Luego de muchos años de predicación, trabajo pastoral y lucha por la dignidad de los más pobres de lima, murió Castillo el 11 de abril de 1673, a los 58 años de edad. De su vida santa se dio testimonio cuando aún vivía. Los jesuitas de entonces, como Estanislao de Kostka decía: “¿Y para qué nos remontamos al Paraíso, padres, teniendo en la tierra un ejemplo de tan prodigiosas virtudes como el padre Francisco del Castillo”.

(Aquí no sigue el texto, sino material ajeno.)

(** [priority_set.insert(it)] and [priority_set.erase(it)]: elements are compared through
    the iterators; a dangling one makes them undefined. *)
Fixpoint set_insert (l : dlist Node) (it : nat) (s : list nat) : option (list nat) :=
  match s with
  | [] => Some [it]
  | y :: s' =>
      nx ← deref l it; ny ← deref l y;
      if Compare nx ny then Some (it :: s)
      else if Compare ny nx then r ← set_insert l it s'; Some (y :: r) else Some s
  end.

Fixpoint set_erase (l : dlist Node) (it : nat) (s : list nat) : option (list nat) :=
  match s with
  | [] => Some []
  | y :: s' =>
      nx ← deref l it; ny ← deref l y;
      if Compare nx ny then Some s
      else if Compare ny nx then r ← set_erase l it s'; Some (y :: r) else Some s'
  end.

(** [int get(int key)]: -1 is a miss. *)
Definition get (c : PriorityCache) (k : Z) : option Z :=
  match mm c !! k with None => Some (-1) | Some it => n ← deref (cache c) it; Some (value n) end.

(** The erase, change, insert sequence of [put] and [update_priority]. *)
Definition rerank (c : PriorityCache) (it : nat) (f : Node → Node) : option PriorityCache :=
  s ← set_erase (cache c) it (priority_set c);
  l ← dupdate f (cache c) it;
  s ← set_insert l it s;
  Some {| capacity := capacity c; cache := l; mm := mm c; priority_set := s |}.

(** The eviction of the first element of the set. *)
Definition evict (c : PriorityCache) : option PriorityCache :=
  match priority_set c with
  | [] => Some c
  | it :: s =>
      n ← deref (cache c) it;
      l ← derase (cache c) it;
      Some {| capacity := capacity c; cache := l; mm := delete (key n) (mm c); priority_set := s |}
  end.

Definition put (c : PriorityCache) (k v p : Z) : option PriorityCache :=
  match mm c !! k with
  | Some it => rerank c it (λ n, {| key := key n; value := v; priority := p |})
  | None =>
      if decide (capacity c = 0) then Some c
      else
        c ← (if (size (mm c) =? to_size_t (capacity c)) then evict c else Some c);
        let '(l, it) := push_front {| key := k; value := v; priority := p |} (cache c) in
        s ← set_insert l it (priority_set c);
        Some {| capacity := capacity c; cache := l; mm := <[k := it]> (mm c); priority_set := s |}
  end.

Definition update_priority (c : PriorityCache) (k p : Z) : option PriorityCache :=
  match mm c !! k with
  | None => Some c
  | Some it => rerank c it (λ n, {| key := key n; value := value n; priority := p |})
  end.

Definition erase (c : PriorityCache) (k : Z) : option PriorityCache :=
  match mm c !! k with
  | None => Some c
  | Some it =>
      s ← set_erase (cache c) it (priority_set c);
      l ← derase (cache c) it;
      Some {| capacity := capacity c; cache := l; mm := delete k (mm c); priority_set := s |}
  end.

(** ** The order of the set *)

Lemma Compare_irrefl n : Compare n n = false.
Proof. unfold Compare. rewrite decide_True by done. lia. Qed.

Lemma Compare_trans a b c : Compare a b = true → Compare b c = true → Compare a c = true.
Proof. unfold Compare. repeat case_decide; intros; lia. Qed.

Lemma Compare_total a b : Compare a b = false → Compare b a = false → key a = key b ∧ priority a = priority b.
Proof. unfold Compare. repeat case_decide; intros; lia. Qed.

Definition before (x y : nat * Node) : Prop := Compare x.2 y.2 = true.

(** The set with the node each iterator designates. *)
Definition designates (l : dlist Node) (ps : list (nat * Node)) : Prop :=
  Forall (λ x, deref l x.1 = Some x.2) ps.

Lemma set_insert_spec l it n ps :
  designates l ps → deref l it = Some n → StronglySorted before ps → Forall (λ x, key x.2 ≠ key n) ps →
  ∃ ps', set_insert l it ps.*1 = Some ps'.*1 ∧ ps' ≡ₚ (it, n) :: ps ∧ StronglySorted before ps'.
Proof.
  intros Hd Hn Hs Hk. induction Hs as [|[a na] ps Hs IH Ha].
  - exists [(it, n)]. split_and!; [done|done|]. repeat constructor.
  - apply Forall_cons in Hd as [Hda Hd]. apply Forall_cons in Hk as [Hka Hk]. csimpl in *. rewrite Hn, Hda. cbn [mbind option_bind].
    destruct (Compare n na) eqn:E1.
    + exists ((it, n) :: (a, na) :: ps). split_and!; [done|done|]. constructor; [by constructor|].
      constructor; [done|]. eapply Forall_impl; [exact Ha|]. intros x Hx. by eapply Compare_trans.
    + destruct (Compare na n) eqn:E2; [|destruct (Compare_total n na E1 E2); congruence].
      destruct (IH Hd Hk) as (ps' & -> & Hp & Hs'). simpl. exists ((a, na) :: ps').
      split_and!; [done|rewrite Hp; constructor|]. constructor; [done|]. rewrite Hp. by constructor.
Qed.

Lemma set_erase_spec l it n ps :
  designates l ps → (it, n) ∈ ps → StronglySorted before ps →
  ∃ ps', set_erase l it ps.*1 = Some ps'.*1 ∧ ps ≡ₚ (it, n) :: ps' ∧ StronglySorted before ps'.
Proof.
  intros Hd Hin Hs. induction Hs as [|[a na] ps Hs IH Ha]; [by apply not_elem_of_nil in Hin|].
  pose proof Hd as Hd0. apply Forall_cons in Hd as [Hda Hd]. csimpl in *.
  assert (deref l it = Some n) as Hn.
  { pose proof (proj1 (Forall_forall _ _) Hd0 _ Hin). done. }
  rewrite Hn, Hda. cbn [mbind option_bind]. apply elem_of_cons in Hin as [[= <- <-]|Hin].
  - rewrite Compare_irrefl. exists ps. done.
  - assert (Compare na n = true) as E by (by apply (proj1 (Forall_forall _ _) Ha _ Hin)).
    assert (Compare n na = false) as ->.
    { destruct (Compare n na) eqn:E'; [|done]. pose proof (Compare_trans _ _ _ E E'). by rewrite Compare_irrefl in *. }
    rewrite E. destruct (IH Hd Hin) as (ps' & -> & Hp & Hs'). simpl. exists ((a, na) :: ps').
    split_and!; [done|rewrite Hp; constructor|]. constructor; [done|]. rewrite Hp in Ha. by apply Forall_cons in Ha as [_ ?].
Qed.

(** ** Invariant *)

Record cache_inv (c : PriorityCache) : Prop := {
  p_idx : idx_inv key (cache c) (mm c);
  p_set : ∃ ps, ps.*1 = priority_set c ∧ ps ≡ₚ nodes (cache c) ∧ StronglySorted before ps;
  p_cap : 0 ≤ capacity c ≤ INT_MAX;
  p_size : length (entries (cache c)) ≤ capacity c
}.

Lemma designates_perm l m ps : idx_inv key l m → ps ≡ₚ nodes l → designates l ps.
Proof.
  intros Hi Hp. apply Forall_forall. intros [a n] Hx. apply deref_Some; [apply Hi|]. by rewrite <-Hp.
Qed.

(** In a duplicate-free list of nodes, the others have other addresses and keys. *)
Lemma others_differ l m ps it n :
  idx_inv key l m → (it, n) :: ps ≡ₚ nodes l → Forall (λ x, x.1 ≠ it ∧ key x.2 ≠ key n) ps.
Proof.
  intros Hi Hp. pose proof (proj1 (idx_wf _ _ _ Hi)) as Ha. pose proof (idx_keys _ _ _ Hi) as Hk. unfold entries in Hk.
  rewrite <-Hp in Ha, Hk. csimpl in *. apply NoDup_cons in Ha as [Ha _], Hk as [Hk _].
  apply Forall_forall. intros x Hx. split; intros E.
  - apply Ha. rewrite <-E. by apply list_elem_of_fmap_2.
  - apply Hk. rewrite <-E. apply (list_elem_of_fmap_2 key (ps.*2)). by apply list_elem_of_fmap_2.
Qed.

(** The iterator of a key is in the set. *)
Lemma iter_in_set c k it :
  cache_inv c → mm c !! k = Some it → ∃ n, deref (cache c) it = Some n ∧ key n = k ∧ (it, n) ∈ nodes (cache c).
Proof.
  intros Hc Hk. destruct (idx_found key _ _ _ _ (p_idx _ Hc) Hk) as (n & Hd & Hn & _). exists n. split_and!; [done|done|].
  apply deref_Some; [apply Hc|done].
Qed.

Lemma rerank_spec c k it f :
  cache_inv c → mm c !! k = Some it → (∀ n, key (f n) = key n) →
  ∃ c', rerank c it f = Some c' ∧ cache_inv c' ∧ capacity c' = capacity c ∧
    entries (cache c') = (λ x, if decide (key x = k) then f x else x) <$> entries (cache c).
Proof.
  intros Hc Hk Hf. destruct (iter_in_set c k it Hc Hk) as (n & Hd & Hn & Hin).
  destruct (p_set _ Hc) as (ps & Hps & Hp & Hs). unfold rerank. rewrite <-Hps.
  destruct (set_erase_spec (cache c) it n ps) as (ps1 & -> & Hp1 & Hs1);
    [by eapply designates_perm; [apply Hc|]|by rewrite Hp|done|].
  cbn [mbind option_bind]. destruct (dupdate_spec key f _ _ _ _ Hf (p_idx _ Hc) Hk) as (l & Hl & Hidx & He).
  assert (nodes l ≡ₚ (it, f n) :: ps1) as Hnodes.
  { unfold dupdate in Hl. rewrite Hd in Hl. simplify_option_eq. rewrite <-Hp, Hp1. csimpl. rewrite decide_True by done.
    f_equiv. pose proof (others_differ _ _ ps1 it n (p_idx _ Hc) ltac:(by rewrite <-Hp1)) as Ho.
    rewrite <-(list_fmap_id ps1) at 2. apply Permutation_refl', list_fmap_ext. intros i x Hx.
    apply list_elem_of_lookup_2 in Hx. rewrite Forall_forall in Ho. by rewrite decide_False by (by apply Ho). }
  rewrite Hl. cbn [mbind option_bind].
  destruct (set_insert_spec l it (f n) ps1) as (ps2 & -> & Hp2 & Hs2).
  - pose proof (designates_perm l _ _ Hidx (symmetry Hnodes)) as Hdes. by apply Forall_cons in Hdes as [_ ?].
  - apply deref_Some; [apply Hidx|]. rewrite Hnodes. by left.
  - done.
  - eapply Forall_impl; [apply (others_differ l (mm c) ps1 it (f n) Hidx); by rewrite Hnodes|]. by intros x [_ ?].
  - cbn [mbind option_bind]. eexists. split_and!; [done| |done|done]. split; simpl; [done| |apply Hc|].
    + exists ps2. split_and!; [done|by rewrite Hp2, Hnodes|done].
    + rewrite He, length_fmap. apply Hc.
Qed.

La iglesia de Nuestra Señora de los Desamparados.- Fue demolida en 1939 para dar paso al jardín posterior del actual Palacio de Gobierno. Fue fundada a en la segunda mitad del siglo XVII, durante el gobierno del virrey Conde de Lemos. Si bien antes era una ermita, su primera piedra se colocó en 1669, perteneció a los jesuitas y la construcción quedó a cargo del alarife Manuel de Escobar; el padre jesuita Francisco del Castillo fue su principal impulsor. En su altar había una réplica, hecha en Lima, de Nuestra Señora de los Desamparados con el Señor de la Agonía; al costado del templo se ubicaba una casa profesa de los jesuitas y un Colegio de Niños. Nada pudieron hacer los conservacionistas de la época para impedir su demolición. En compensación, el estado peruano entregó a los jesuitas un terreno y levantó una nueva Iglesia en la avenida Venezuela, cuadra 12, Chacra Colorada (Breña).